*BRIEF*. Below are some records. Print exactly the lines between the one holding "if decide (length l" and the one holding "(** ** The effect on usages *)", inclusive, and nothing else.

*Stored items*.
(* ===== verification/TenantQuota.v ===== *)
(** * TenantQuota: charging and releasing along the ancestor chain *)
From S2P Require Import Prelude.
From S2P Require Import Text.
From S2P Require Import Errors.
From S2P Require Import Maps.
From S2P Require Import Caps.
From S2P Require Import Quota.
From S2P Require Import Tenant.
From S2P Require Import TenantStore.
From S2P Require Import TenantInv.
Import StoreState.

Section quota.
Context `{HashOrder} `{AuthPrims}.
Implicit Types (s : StoreState.t) (x : Tenant) (id : N).

(** ** The ancestor chain *)
Inductive ancestry (ts : gmap N Tenant) : option TenantId → list TenantId → Prop :=
| anc_root : ancestry ts None []
| anc_step id x rest :
    ts !! id = Some x → ancestry ts (t_parent x) rest → ancestry ts (Some id) (id :: rest).

Lemma ancestry_fun ts cur l1 l2 : ancestry ts cur l1 → ancestry ts cur l2 → l1 = l2.
Proof.
  intros H1. revert l2. induction H1 as [|id x rest Hx _ IH]; intros l2; inversion 1; [done|].
  simplify_eq. f_equal. by apply IH.
Qed.

(** Under the invariant every live tenant has a chain, of decreasing ids. *)
Lemma ancestry_exists s : inv s → ∀ id x, tenants s !! id = Some x →
  ∃ l, ancestry (tenants s) (Some id) l ∧ NoDup l ∧
    ∀ k, k ∈ l → (k ≤ id)%N ∧ is_Some (tenants s !! k).
Proof.
  intros Hi id. induction (N.lt_wf_0 id) as [id _ IH]. intros x Hx.
  pose proof (inv_tenant _ Hi _ _ Hx) as [Hid _ _ _ _ _ Hp _].
  destruct (t_parent x) as [p|] eqn:Ep.
  - destruct (Hp p Ep) as (Hlt&px&Hpx&_). rewrite Hid in Hlt.
    destruct (IH p Hlt px Hpx) as (l&Hl&Hnd&Hall). exists (id :: l). split; [|split].
    + econstructor; [done|]. by rewrite Ep.
    + apply NoDup_cons. split; [|done]. intros Hin. destruct (Hall id Hin). lia.
    + intros k [->|Hk]%elem_of_cons; [eauto|]. destruct (Hall k Hk). split; [lia|done].
  - exists [id]. split; [|split].
    + econstructor; [done|]. rewrite Ep. constructor.
    + apply NoDup_singleton.
    + intros k ->%list_elem_of_singleton. eauto.
Qed.

Lemma chain_loop_spec ts cur l :
  ancestry ts cur l → ∀ fuel,
  chain_loop ts fuel cur =
    if decide (length l ≤ fuel) then Ok l else Err (Internal "tenant hierarchy too deep").
Proof.
  induction 1 as [|id x rest Hx _ IH]; intros fuel.
  - destruct fuel; cbn [chain_loop length]; rewrite decide_True by lia; done.
  - destruct fuel as [|fuel]; cbn [chain_loop length]; [rewrite decide_False by lia; done|].
    rewrite Hx. cbn [ok_or mbind result_bind]. rewrite IH.
    destruct (decide (length rest ≤ fuel)), (decide (S (length rest) ≤ S fuel)); simpl;
      try done; lia.
Qed.

Lemma chain_from_spec s id x :
  inv s → tenants s !! id = Some x →
  ∃ l, ancestry (tenants s) (Some id) (id :: l) ∧ NoDup (id :: l) ∧
    (∀ k, k ∈ id :: l → is_Some (tenants s !! k)) ∧
    chain_from id s = if decide (length (id :: l) ≤ MAX_CHAIN) then Ok (id :: l)
                      else Err (Internal "tenant hierarchy too deep").
Proof.
  intros Hi Hx. destruct (ancestry_exists s Hi id x Hx) as (l&Hl&Hnd&Hall).
  pose proof (chain_loop_spec _ _ _ Hl MAX_CHAIN) as Hc.
  inversion Hl as [|? y rest Hy Hr]; subst. exists rest. split; [done|]. split; [done|].
  split; [|done]. intros k Hk. by destruct (Hall k Hk).
Qed.

Lemma chain_from_unknown s id :
  tenants s !! id = None → chain_from id s = Err (Invalid "tenant id unknown").
Proof. intros Hx. unfold chain_from, MAX_CHAIN. simpl. by rewrite Hx. Qed.

(** ** The effect on usages *)

(** Apply a function to the usage of each listed tenant. *)
Definition on_usages (f : Tenant → QuotaUsage) (l : list N) (ts : gmap N Tenant) : gmap N Tenant :=
  map_imap (λ k x, Some (if decide (k ∈ l) then set_usage (f x) x else x)) ts.

Lemma on_usages_lookup f l ts k :
  on_usages f l ts !! k =
    (λ x, if decide (k ∈ l) then set_usage (f x) x else x) <$> ts !! k.
Proof. unfold on_usages. rewrite map_lookup_imap. by destruct (ts !! k). Qed.

Lemma on_usages_cons f id x l ts :
  id ∉ l → ts !! id = Some x →
  on_usages f l (<[id := set_usage (f x) x]> ts) = on_usages f (id :: l) ts.
Proof.
  intros Hni Hx. apply map_eq. intros k. rewrite !on_usages_lookup.
  destruct (decide (k = id)) as [->|Hne].
  - rewrite lookup_insert_eq, Hx. simpl. rewrite decide_False by done.
    by rewrite decide_True by left.
  - rewrite lookup_insert_ne by done. destruct (ts !! k); [|done]. simpl.
    destruct (decide (k ∈ l)) as [Hk|Hk].
    + by rewrite decide_True by (by right).
    + rewrite decide_False; [done|]. by intros [?|?]%elem_of_cons.
Qed.

Lemma on_usages_nil f ts : on_usages f [] ts = ts.
Proof.
  apply map_eq. intros k. rewrite on_usages_lookup.
  destruct (decide (k ∈ [])) as [?%elem_of_nil|]; [done|]. by destruct (ts !! k).
Qed.

(** The usage after an accepted charge. *)
Definition charged (c : QuotaCharge) x : QuotaUsage := capped_sum (t_usage x) c.
Lemma charged_Ok c x u : charge_quota (t_usage x) (t_quotas x) c = Ok u → charged c x = u.
Proof.
  intros Hu. pose proof (charge_quota_capped (t_usage x) (t_quotas x) c) as Hc. rewrite Hu in Hc.
  by destruct Hc.
Qed.
Definition released (c : QuotaCharge) x : QuotaUsage := release_quota (t_usage x) c.

Definition accepts (c : QuotaCharge) (ts : gmap N Tenant) (k : N) : Prop :=
  ∃ x u, ts !! k = Some x ∧ charge_quota (t_usage x) (t_quotas x) c = Ok u.

Lemma charge_check_spec ts id c l :
  (∀ k, k ∈ l → is_Some (ts !! k)) →
  match charge_check ts id c l with
  | Ok _ => ∀ k, k ∈ l → accepts c ts k
  | Err e => ∃ k x tag, k ∈ l ∧ ts !! k = Some x ∧ e = Exhausted tag ∧
      charge_quota (t_usage x) (t_quotas x) c = Err e
  end.
Proof.
  induction l as [|k l IH]; intros Hall; [by intros ? ?%elem_of_nil|].
  destruct (Hall k) as [x Hx]; [by left|]. cbn [charge_check]. rewrite Hx. simpl.
  destruct (charge_quota _ _ c) as [u|e] eqn:Eq; simpl.
  - specialize (IH ltac:(intros; apply Hall; by right)).
    destruct (charge_check ts id c l) as [|e].
    + intros k' [->|Hk]%elem_of_cons; [by exists x, u|auto].
    + destruct IH as (k'&z&tag&?&?&?). exists k', z, tag. split; [by right|done].
  - pose proof (charge_quota_Err _ _ _ _ Eq) as [tag ->]. exists k, x, tag.
    split; [by left|]. split; [done|]. split; by destruct (decide (k ≠ id)).
Qed.

Lemma charge_apply_spec c l : ∀ i u s,
  NoDup l → (∀ k, k ∈ l → accepts c (tenants s) k) →
  charge_apply c l i u s =
    (Ok (match l with
         | k :: _ => if decide (i = 0) then default u (charged c <$> tenants s !! k) else u
         | [] => u
         end), set_tenants (on_usages (charged c) l (tenants s)) s).
Proof.
  induction l as [|k l IH]; intros i u s Hnd Hall; cbn [charge_apply].
  - rewrite on_usages_nil. by destruct s.
  - apply NoDup_cons in Hnd as [Hni Hnd].
    destruct (Hall k) as (x&u'&Hx&Hu); [by left|].
    assert (charged c x = u') as Hch by by apply charged_Ok.
    unfold get_tenant. st_unfold. rewrite Hx. simpl. rewrite Hu. simpl.
    rewrite IH; [|done|].
    + rewrite <-Hch. simpl. rewrite on_usages_cons by done. unfold set_tenants. simpl. f_equal. f_equal.
      destruct l as [|k' l']; [by destruct (decide (i = 0))|].
      by destruct (decide (i = 0)).
    + intros k' Hk'. destruct (Hall k') as (z&v&Hz&Hv); [by right|]. exists z, v. simpl.
      rewrite lookup_insert_ne; [done|]. intros <-. done.
Qed.

Lemma release_apply_spec c l : ∀ i u s,
  NoDup l → (∀ k, k ∈ l → is_Some (tenants s !! k)) →
  release_apply c l i u s =
    (Ok (match l with
         | k :: _ => if decide (i = 0) then default u (released c <$> tenants s !! k) else u
         | [] => u
         end), set_tenants (on_usages (released c) l (tenants s)) s).
Proof.
  induction l as [|k l IH]; intros i u s Hnd Hall; cbn [release_apply].
  - rewrite on_usages_nil. by destruct s.
  - apply NoDup_cons in Hnd as [Hni Hnd]. destruct (Hall k) as [x Hx]; [by left|].
    unfold get_tenant. st_unfold. rewrite Hx. simpl. rewrite IH; [|done|].
    + fold (released c x). simpl. rewrite on_usages_cons by done. unfold set_tenants. simpl. f_equal. f_equal.
      destruct l as [|k' l']; [by destruct (decide (i = 0))|].
      by destruct (decide (i = 0)).
    + intros k' Hk'. destruct (Hall k') as [z Hz]; [by right|]. simpl.
      rewrite lookup_insert_ne; [eauto|]. intros <-. done.
Qed.

(** [charge], case by case. *)
Lemma charge_cases id c s :
  inv s →
  (∃ e, charge id c s = (Err e, s) ∧
     (tenants s !! id = None ∨
      (∃ l, ancestry (tenants s) (Some id) l ∧ MAX_CHAIN < length l) ∨
      (∃ l k x, ancestry (tenants s) (Some id) l ∧ k ∈ l ∧ tenants s !! k = Some x ∧
         charge_quota (t_usage x) (t_quotas x) c = Err e))) ∨
  (∃ x l, tenants s !! id = Some x ∧ ancestry (tenants s) (Some id) l ∧
     length l ≤ MAX_CHAIN ∧ NoDup l ∧ (∀ k, k ∈ l → accepts c (tenants s) k) ∧
     charge id c s = (Ok (charged c x), set_tenants (on_usages (charged c) l (tenants s)) s)).
Proof.
  intros Hi. unfold charge. st_unfold.
  destruct (tenants s !! id) as [x|] eqn:Ex.
  2:{ left. rewrite chain_from_unknown by done. eauto. }
  destruct (chain_from_spec s id x Hi Ex) as (l&Hl&Hnd&Hall&->).
  destruct (decide (length (id :: l) ≤ MAX_CHAIN)) as [Hle|Hgt].
  2:{ left. eexists. split; [done|]. right. left. exists (id :: l). split; [done|lia]. }
  pose proof (charge_check_spec (tenants s) id c (id :: l) Hall) as Hcheck.
  destruct (charge_check (tenants s) id c (id :: l)) as [[]|e].
  - right. exists x, (id :: l). split; [done|]. split; [done|]. split; [done|]. split; [done|].
    split; [done|]. rewrite charge_apply_spec by done. rewrite decide_True by done.
    by rewrite Ex.
  - left. destruct Hcheck as (k&z&tag&Hk&Hz&->&Hq). eexists. split; [done|]. right. right.
    exists (id :: l), k, z. done.
Qed.

Lemma release_cases id c s :
  inv s →
  (∃ e, release id c s = (Err e, s)) ∨
  (∃ x l, tenants s !! id = Some x ∧ ancestry (tenants s) (Some id) l ∧
     length l ≤ MAX_CHAIN ∧ NoDup l ∧
     release id c s = (Ok (released c x), set_tenants (on_usages (released c) l (tenants s)) s)).
Proof.
  intros Hi. unfold release. st_unfold.
  destruct (tenants s !! id) as [x|] eqn:Ex.
  2:{ left. rewrite chain_from_unknown by done. eauto. }
  destruct (chain_from_spec s id x Hi Ex) as (l&Hl&Hnd&Hall&->).
  destruct (decide (length (id :: l) ≤ MAX_CHAIN)) as [Hle|Hgt]; [|left; eauto].
  right. exists x, (id :: l). split; [done|]. split; [done|]. split; [done|]. split; [done|].
  rewrite release_apply_spec by done. rewrite decide_True by done. by rewrite Ex.
Qed.

(** ** Preservation *)
Lemma inv_on_usages f l s :
  inv s → (∀ k x, tenants s !! k = Some x → k ∈ l → within (f x) (t_quotas x)) →
  inv (set_tenants (on_usages f l (tenants s)) s).
Proof.
  intros [Ht Hna Hs Htok] Hf.
  set (g k x := if decide (k ∈ l) then set_usage (f x) x else x).
  assert (∀ k, on_usages f l (tenants s) !! k = g k <$> tenants s !! k) as Hlk
    by (intros; apply on_usages_lookup).
  assert (∀ k x, t_id (g k x) = t_id x ∧ t_name (g k x) = t_name x ∧ t_quotas (g k x) = t_quotas x ∧
    t_parent (g k x) = t_parent x ∧ t_namespace (g k x) = t_namespace x ∧
    t_users (g k x) = t_users x ∧ t_root_caps (g k x) = t_root_caps x) as Hg
    by (intros; unfold g; by case_decide).
  split; simpl; [| | |done].
  - intros k y. rewrite Hlk. intros (x&Hx&->)%fmap_Some_1.
    destruct (Ht k x Hx) as [Ti Tb Tn Tv Tns Tw Tp Tu].
    destruct (Hg k x) as (G1&G2&G3&G4&G5&G6&G7).
    split; rewrite ?G1, ?G2, ?G3, ?G5, ?G6, ?G7; try done.
    + unfold g. case_decide; simpl; [by apply (Hf k)|done].
    + intros p Hp. rewrite G4 in Hp. rewrite G1, G3. destruct (Tp p Hp) as (?&px&Hpx&?).
      split; [done|]. exists (g p px). simpl. rewrite Hlk, Hpx. split; [done|].
      by destruct (Hg p px) as (_&_&->&_).
  - intros n k Hn. destruct (Hna n k Hn) as (x&Hx&<-). exists (g k x). rewrite Hlk, Hx.
    split; [done|]. by destruct (Hg k x) as (_&->&_).
  - intros y Hy. destruct (Hs y Hy) as [Hb Hl]. split; simpl; [done|].
    intros z. rewrite Hlk. intros (x&Hx&->)%fmap_Some_1. destruct (Hl x Hx) as (u&Hu&?).
    exists u. by destruct (Hg (ses_tenant y) x) as (_&_&_&_&_&->&_).
Qed.

Lemma inv_charge id c s : inv s → inv (charge id c s).2.
Proof.
  intros Hi. destruct (charge_cases id c s Hi) as [(e&->&_)|(x&l&_&_&_&_&Hacc&->)]; simpl; [done|].
  apply inv_on_usages; [done|]. intros k z Hz Hk. destruct (Hacc k Hk) as (z'&u&Hz'&Hu).
  simplify_eq. rewrite (charged_Ok _ _ _ Hu). by eapply charge_within.
Qed.

Lemma inv_release id c s : inv s → inv (release id c s).2.
Proof.
  intros Hi. destruct (release_cases id c s Hi) as [[e ->]|(x&l&_&_&_&_&->)]; simpl; [done|].
  apply inv_on_usages; [done|]. intros k z Hz _. apply release_within.
  by apply (inv_tenant _ Hi) in Hz as [].
Qed.

(** ** Release undoes charge *)
Lemma ancestry_on_usages f l0 ts cur l :
  ancestry ts cur l → ancestry (on_usages f l0 ts) cur l.
Proof.
  induction 1 as [|id x rest Hx _ IH]; [constructor|].
  econstructor; [by rewrite on_usages_lookup, Hx|]. by case_decide.
Qed.

Lemma release_charged_map c l ts :
  (∀ k x, k ∈ l → ts !! k = Some x →
     finite_quotas (t_quotas x) ∧ accepts c ts k) →
  on_usages (released c) l (on_usages (charged c) l ts) = ts.
Proof.
  intros Hl. apply map_eq. intros k. rewrite !on_usages_lookup.
  destruct (ts !! k) as [x|] eqn:Ex; [|done]. simpl. destruct (decide (k ∈ l)) as [Hk|]; [|done].
  destruct (Hl k x Hk Ex) as (Hfin&x'&u&Hx'&Hu). simplify_eq. f_equal.
  unfold released. rewrite (charged_Ok _ _ _ Hu). simpl.
  rewrite (charge_exact_finite _ _ _ _ Hfin Hu), release_usage_plus. by destruct x.
Qed.
End quota.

*EXERCISE RESULT*.
    if decide (length l ≤ fuel) then Ok l else Err (Internal "tenant hierarchy too deep").
Proof.
  induction 1 as [|id x rest Hx _ IH]; intros fuel.
  - destruct fuel; cbn [chain_loop length]; rewrite decide_True by lia; done.
  - destruct fuel as [|fuel]; cbn [chain_loop length]; [rewrite decide_False by lia; done|].
    rewrite Hx. cbn [ok_or mbind result_bind]. rewrite IH.
    destruct (decide (length rest ≤ fuel)), (decide (S (length rest) ≤ S fuel)); simpl;
      try done; lia.
Qed.

Lemma chain_from_spec s id x :
  inv s → tenants s !! id = Some x →
  ∃ l, ancestry (tenants s) (Some id) (id :: l) ∧ NoDup (id :: l) ∧
    (∀ k, k ∈ id :: l → is_Some (tenants s !! k)) ∧
    chain_from id s = if decide (length (id :: l) ≤ MAX_CHAIN) then Ok (id :: l)
                      else Err (Internal "tenant hierarchy too deep").
Proof.
  intros Hi Hx. destruct (ancestry_exists s Hi id x Hx) as (l&Hl&Hnd&Hall).
  pose proof (chain_loop_spec _ _ _ Hl MAX_CHAIN) as Hc.
  inversion Hl as [|? y rest Hy Hr]; subst. exists rest. split; [done|]. split; [done|].
  split; [|done]. intros k Hk. by destruct (Hall k Hk).
Qed.

Lemma chain_from_unknown s id :
  tenants s !! id = None → chain_from id s = Err (Invalid "tenant id unknown").
Proof. intros Hx. unfold chain_from, MAX_CHAIN. simpl. by rewrite Hx. Qed.

(** ** The effect on usages *)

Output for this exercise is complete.